Horizontal component: $x(t) = 20 \cos(30^\circ) \cdot t = 10\sqrt{3} \cdot t$
Vertical component: $y(t) = 20 \sin(30^\circ) \cdot t - \frac{1}{2} \times 9.8 \times t^2 = 10t - 4.9t^2$ To find the maximum height, set $\frac{dy}{dt} = 0$ and solve for $t$ :

$\frac{dy}{dt} = 10 - 9.8t = 0 \quad \Rightarrow \quad t = \frac{10}{9.8} \approx :highlight[1.02 seconds]$

Substitute $t = 1.02$ into $y(t)$ :

$y(1.02) = 10(1.02) - 4.9(1.02)^2 \approx :highlight[5.10 metres]$

The maximum height reached by the projectile is approximately 5.10 metres.

b) Circular Motion

Parametric equations are also ideal for modelling circular or elliptical motion, which is common in physics and engineering.

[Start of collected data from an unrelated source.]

(* ===== verification/ApplyHunks.v ===== *)
(** * Applying a patch to a file system

    Models the application half of [workx-rs/apply-patch/src/lib.rs]: the options,
    errors and delta types, [apply_hunks_to_files] with its helpers, and
    [apply_hunks_with_options] and [apply_patch_with_options] around it. The file
    system is the trait [ExecutorFileSystem], here a type class whose laws
    ([FileSystemLaws]) say what a file system owes its client; [PathUri] values come
    with the operations [PathUriOps]. The future-based calls run one after the other,
    as the [await]s do. *)
From S2P Require Import Prelude PatchParser PatchRoundTrip SeekSequence TextFile FileUpdate.
Set Default Goal Selector "!".

Definition ZERO_OID : rstr := lit "0000000000000000000000000000000000000000".
Definition DEV_NULL : rstr := lit "/dev/null".
Definition REGULAR_FILE_MODE : rstr := lit "100644".

Record TrackedContent := { tc_content : rstr; tc_revision : nat }.

Section Tracker.
Context {Uri : Type} `{Countable Uri}.
Set Default Proof Using "Type".

(** Environment id and path. *)
Abbreviation TrackedPath := (list Z * Uri)%type.

(** Left path and revision, right path and revision. *)
Abbreviation DiffCacheKey := ((list Z * Uri) * option nat * (list Z * Uri) * option nat)%type.

Record TurnDiffTracker := {
  valid : bool;
  display_roots_by_environment : gmap rstr Uri;
  baseline_by_path : gmap TrackedPath TrackedContent;
  current_by_path : gmap TrackedPath TrackedContent;
  origin_by_current_path : gmap TrackedPath TrackedPath;
  next_revision : nat;
  rendered_diffs : gmap DiffCacheKey (option rstr);
  unified_diff : option rstr;
}.

Definition tracker_default : TurnDiffTracker :=
  {| valid := true; display_roots_by_environment := ∅; baseline_by_path := ∅; current_by_path := ∅;
     origin_by_current_path := ∅; next_revision := 0; rendered_diffs := ∅; unified_diff := None |}.

Definition with_environment_display_roots (roots : gmap rstr Uri) : TurnDiffTracker :=
  {| valid := true; display_roots_by_environment := roots; baseline_by_path := ∅; current_by_path := ∅;
     origin_by_current_path := ∅; next_revision := 0; rendered_diffs := ∅; unified_diff := None |}.

(** ** Applying changes *)

Definition set_maps (t : TurnDiffTracker) (baseline current : gmap TrackedPath TrackedContent)
    (origin : gmap TrackedPath TrackedPath) (next : nat) : TurnDiffTracker :=
  {| valid := valid t; display_roots_by_environment := display_roots_by_environment t;
     baseline_by_path := baseline; current_by_path := current; origin_by_current_path := origin;
     next_revision := next; rendered_diffs := rendered_diffs t; unified_diff := unified_diff t |}.

(** [tracked_content] with the next revision. *)
Definition tracked_content (next : nat) (content : rstr) : TrackedContent :=
  {| tc_content := content; tc_revision := next |}.

(** [current] and [baseline] know nothing of the path. *)
Definition untracked (t : TurnDiffTracker) (path : TrackedPath) : bool :=
  match current_by_path t !! path, baseline_by_path t !! path with None, None => true | _, _ => false end.

(** [baseline_by_path.insert(path, tracked_content(content))]. *)
Definition insert_baseline (t : TurnDiffTracker) (path : TrackedPath) (content : rstr) : TurnDiffTracker :=
  set_maps t (<[path := tracked_content (next_revision t) content]> (baseline_by_path t))
           (current_by_path t) (origin_by_current_path t) (S (next_revision t)).

Definition insert_current (t : TurnDiffTracker) (path : TrackedPath) (content : rstr) : TurnDiffTracker :=
  set_maps t (baseline_by_path t)
           (<[path := tracked_content (next_revision t) content]> (current_by_path t))
           (origin_by_current_path t) (S (next_revision t)).

Definition remove_current (t : TurnDiffTracker) (path : TrackedPath) : TurnDiffTracker :=
  set_maps t (baseline_by_path t) (delete path (current_by_path t)) (origin_by_current_path t) (next_revision t).

Definition set_origin (t : TurnDiffTracker) (origin : gmap TrackedPath TrackedPath) : TurnDiffTracker :=
  set_maps t (baseline_by_path t) (current_by_path t) origin (next_revision t).

Definition tracker_add (t : TurnDiffTracker) (path : TrackedPath) (content : rstr)
    (overwritten_content : option rstr) : TurnDiffTracker :=
  let t := set_origin t (delete path (origin_by_current_path t)) in
  let t := match overwritten_content with
           | Some overwritten => if untracked t path then insert_baseline t path overwritten else t
           | None => t
           end in
  insert_current t path content.

Definition tracker_delete (t : TurnDiffTracker) (path : TrackedPath) (content : rstr) : TurnDiffTracker :=
  let t' := remove_current t path in
  let t' := if untracked t path then insert_baseline t' path content else t' in
  set_origin t' (delete path (origin_by_current_path t')).

Definition tracker_update (t : TurnDiffTracker) (source_path : TrackedPath) (move_path : option TrackedPath)
    (old_content : rstr) (overwritten_move_content : option rstr) (new_content : rstr) : TurnDiffTracker :=
  let t := if untracked t source_path then insert_baseline t source_path old_content else t in
  match move_path with
  | Some dest_path =>
      let t := match overwritten_move_content with
               | Some overwritten => if untracked t dest_path then insert_baseline t dest_path overwritten else t
               | None => t
               end in
      let origin := default source_path (origin_by_current_path t !! source_path) in
      let t := set_origin t (delete source_path (origin_by_current_path t)) in
      let t := remove_current t source_path in
      let t := insert_current t dest_path new_content in
      let t := set_origin t (delete dest_path (origin_by_current_path t)) in
      if bool_decide (dest_path = origin) then t
      else set_origin t (<[dest_path := origin]> (origin_by_current_path t))
  | None => insert_current t source_path new_content
  end.

Definition apply_change (t : TurnDiffTracker) (environment_id : rstr) (change : @AppliedPatchChange Uri)
    : TurnDiffTracker :=
  let source_path := (environment_id, ac_path change) in
  match ac_change change with
  | ChangeAdd content overwritten => tracker_add t source_path content overwritten
  | ChangeDelete content => tracker_delete t source_path content
  | ChangeUpdate move_path old_content overwritten new_content =>
      tracker_update t source_path ((fun p => (environment_id, p)) <$> move_path) old_content overwritten new_content
  end.

(** ** Rendering *)

Section Render.
(** The lines of a unified diff of two texts, with the headers of the two sides. *)
Variable unified : rstr -> rstr -> rstr -> rstr -> rstr.
Variable git_blob_oid : rstr -> rstr.
(** [PathUri::relative_path_from] and [inferred_native_path_string]. *)
Variable relative_path_from : Uri -> Uri -> option rstr.
Variable native_path : Uri -> rstr.
(** Iteration orders of hash maps. *)
Variable iter_keys : gmap TrackedPath TrackedContent -> list TrackedPath.
Variable iter_origins : gmap TrackedPath TrackedPath -> list (TrackedPath * TrackedPath).

(** [str::replace('\\', "/")]. *)
Definition to_slashes (s : rstr) : rstr := map (fun c => if (c =? 92)%Z then 47%Z else c) s.

Definition display_path (t : TurnDiffTracker) (path : TrackedPath) : rstr :=
  let '(environment_id, uri) := path in
  let display :=
    match display_roots_by_environment t !! environment_id ≫= relative_path_from uri with
    | Some d => d
    | None => native_path uri
    end in
  if (1 <? size (display_roots_by_environment t))%nat && negb (is_empty environment_id)
  then environment_id ++ lit "/" ++ display
  else display.

Definition render_diff (t : TurnDiffTracker) (left_path : TrackedPath) (left_content : option rstr)
    (right_path : TrackedPath) (right_content : option rstr) : option rstr :=
  if bool_decide (left_content = right_content) then None
  else
    let left_display := to_slashes (display_path t left_path) in
    let right_display := to_slashes (display_path t right_path) in
    let left_oid := match left_content with Some c => git_blob_oid c | None => ZERO_OID end in
    let right_oid := match right_content with Some c => git_blob_oid c | None => ZERO_OID end in
    let diff := lit "diff --git a/" ++ left_display ++ lit " b/" ++ right_display ++ [NL] in
    mode ← match left_content, right_content with
           | None, Some _ => Some (lit "new file mode " ++ REGULAR_FILE_MODE ++ [NL])
           | Some _, None => Some (lit "deleted file mode " ++ REGULAR_FILE_MODE ++ [NL])
           | Some _, Some _ => Some []
           | None, None => None
           end;
    let old_header := match left_content with Some _ => lit "a/" ++ left_display | None => DEV_NULL end in
    let new_header := match right_content with Some _ => lit "b/" ++ right_display | None => DEV_NULL end in
    Some (diff ++ mode ++ lit "index " ++ left_oid ++ lit ".." ++ right_oid ++ [NL]
          ++ unified (default [] left_content) (default [] right_content) old_header new_header).

(** One entry of [rename_pairs]. *)
Definition is_rename (t : TurnDiffTracker) (dest_path origin_path : TrackedPath) : bool :=
  negb (bool_decide (dest_path = origin_path)
        || bool_decide (is_Some (current_by_path t !! origin_path))
        || negb (bool_decide (is_Some (current_by_path t !! dest_path)))
        || negb (bool_decide (is_Some (baseline_by_path t !! origin_path)))
        || bool_decide (is_Some (baseline_by_path t !! dest_path))).

(** Origin to destination; a later entry with the same origin replaces an earlier one. *)
Definition rename_pairs (t : TurnDiffTracker) : gmap TrackedPath TrackedPath :=
  foldl (fun m '(dest_path, origin_path) =>
           if is_rename t dest_path origin_path then <[origin_path := dest_path]> m else m)
        ∅ (iter_origins (origin_by_current_path t)).

(** What the loop of [refresh_unified_diff] carries: the paths handled, what is left
    of the previous cache, the new cache and the text. *)
Record RefreshState := {
  rs_handled : gset TrackedPath;
  rs_previous : gmap DiffCacheKey (option rstr);
  rs_rendered : gmap DiffCacheKey (option rstr);
  rs_aggregated : rstr;
}.

(** [aggregated.push_str(diff)] and the newline after it. *)
Definition push_diff (aggregated : rstr) (rendered : option rstr) : rstr :=
  match rendered with
  | Some diff => let aggregated := aggregated ++ diff in
                 if ends_with [NL] aggregated then aggregated else aggregated ++ [NL]
  | None => aggregated
  end.

Definition refresh_step (t : TurnDiffTracker) (pairs : gmap TrackedPath TrackedPath)
    (paired_destinations : gset TrackedPath) (s : RefreshState) (path : TrackedPath) : RefreshState :=
  if bool_decide (path ∈ rs_handled s) then s
  else
    let handled := {[path]} ∪ rs_handled s in
    if bool_decide (path ∈ paired_destinations) then
      {| rs_handled := handled; rs_previous := rs_previous s; rs_rendered := rs_rendered s;
         rs_aggregated := rs_aggregated s |}
    else
      let right_path := default path (pairs !! path) in
      let handled := match pairs !! path with Some dest => {[dest]} ∪ handled | None => handled end in
      let left_content := baseline_by_path t !! path in
      let right_content := current_by_path t !! right_path in
      let key := (path, tc_revision <$> left_content, right_path, tc_revision <$> right_content) in
      let rendered :=
        match rs_previous s !! key with
        | Some r => r
        | None => render_diff t path (tc_content <$> left_content) right_path (tc_content <$> right_content)
        end in
      {| rs_handled := handled; rs_previous := delete key (rs_previous s);
         rs_rendered := <[key := rendered]> (rs_rendered s);
         rs_aggregated := push_diff (rs_aggregated s) rendered |}.

Definition sorted_paths (t : TurnDiffTracker) : list TrackedPath :=
  dedup (sort_by (fun a b => str_leb (display_path t a) (display_path t b))
                 (iter_keys (baseline_by_path t) ++ iter_keys (current_by_path t))).

Definition refresh_unified_diff (t : TurnDiffTracker) : TurnDiffTracker :=
  let pairs := rename_pairs t in
  let paired_destinations := list_to_set (map snd (map_to_list pairs)) in
  let s := foldl (refresh_step t pairs paired_destinations)
             {| rs_handled := ∅; rs_previous := rendered_diffs t; rs_rendered := ∅; rs_aggregated := [] |}
             (sorted_paths t) in
  {| valid := valid t; display_roots_by_environment := display_roots_by_environment t;
     baseline_by_path := baseline_by_path t; current_by_path := current_by_path t;
     origin_by_current_path := origin_by_current_path t; next_revision := next_revision t;
     rendered_diffs := rs_rendered s;
     unified_diff := if is_empty (rs_aggregated s) then None else Some (rs_aggregated s) |}.

Definition invalidate (t : TurnDiffTracker) : TurnDiffTracker :=
  {| valid := false; display_roots_by_environment := display_roots_by_environment t;
     baseline_by_path := baseline_by_path t; current_by_path := current_by_path t;
     origin_by_current_path := origin_by_current_path t; next_revision := next_revision t;
     rendered_diffs := ∅; unified_diff := None |}.

Definition track_delta (t : TurnDiffTracker) (environment_id : rstr) (delta : @AppliedPatchDelta Uri)
    : TurnDiffTracker :=
  if negb (valid t) then t
  else if negb (d_exact delta) then invalidate t
  else refresh_unified_diff (foldl (fun t c => apply_change t environment_id c) t (d_changes delta)).

End Render.
End Tracker.

(** ** The tracker follows the files *)

Section Consistency.
Context {Uri : Type} `{Countable Uri}.
Set Default Proof Using "Type".

Abbreviation tracker := (@TurnDiffTracker Uri _ _).
Abbreviation TrackedPath := (list Z * Uri)%type.
Abbreviation DiffCacheKey := ((list Z * Uri) * option nat * (list Z * Uri) * option nat)%type.

(** The files of every environment. *)
Abbreviation world := (rstr -> gmap Uri rstr).

Definition set_env (w : world) (env : rstr) (files : gmap Uri rstr) : world :=
  fun e => if bool_decide (e = env) then files else w e.

(** What the two entries of a path say of its text at the start of the turn and now. *)
Definition entry_ok (current baseline : option TrackedContent) (start now : option rstr) : Prop :=
  match current, baseline with
  | Some c, b => now = Some (tc_content c) /\ start = tc_content <$> b
  | None, Some b => start = Some (tc_content b) /\ now = None
  | None, None => now = start
  end.

Definition consistent (t : tracker) (w0 w : world) : Prop :=
  forall env p, entry_ok (current_by_path t !! (env, p)) (baseline_by_path t !! (env, p)) (w0 env !! p) (w env !! p).

(** Only the entries and the text of one path change. *)
Lemma consistent_one (t t' : tracker) w0 w env p v' :
  consistent t w0 w ->
  (forall q, q ≠ (env, p) -> current_by_path t' !! q = current_by_path t !! q /\
                             baseline_by_path t' !! q = baseline_by_path t !! q) ->
  (forall q, q ≠ p -> v' !! q = w env !! q) ->
  entry_ok (current_by_path t' !! (env, p)) (baseline_by_path t' !! (env, p)) (w0 env !! p) (v' !! p) ->
  consistent t' w0 (set_env w env v').
Proof.
  intros Hc Hmaps Hfiles Hp e q. unfold set_env. case_bool_decide as He.
  - subst e. destruct (decide (q = p)) as [->|Hq]; [done|].
    destruct (Hmaps (env, q)) as [-> ->]; [congruence|]. rewrite Hfiles by done. apply Hc.
  - destruct (Hmaps (e, q)) as [-> ->]; [congruence|]. apply Hc.
Qed.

Scenario: A point moves in a circular path with radius $r$ , centred at the origin, as time progresses.

Equations:

Horizontal Component:

$x(t) = r \cos(\omega t)$

Here, $\omega$ is the angular velocity.

Vertical Component:

$y(t) = r \sin(\omega t)$

Interpretation:

$x(t)$ and $y(t)$ together describe the coordinates of a point moving in a circle.
The parameter $t$ typically represents time, and $\omega$ dictates the speed at which the point travels around the circle.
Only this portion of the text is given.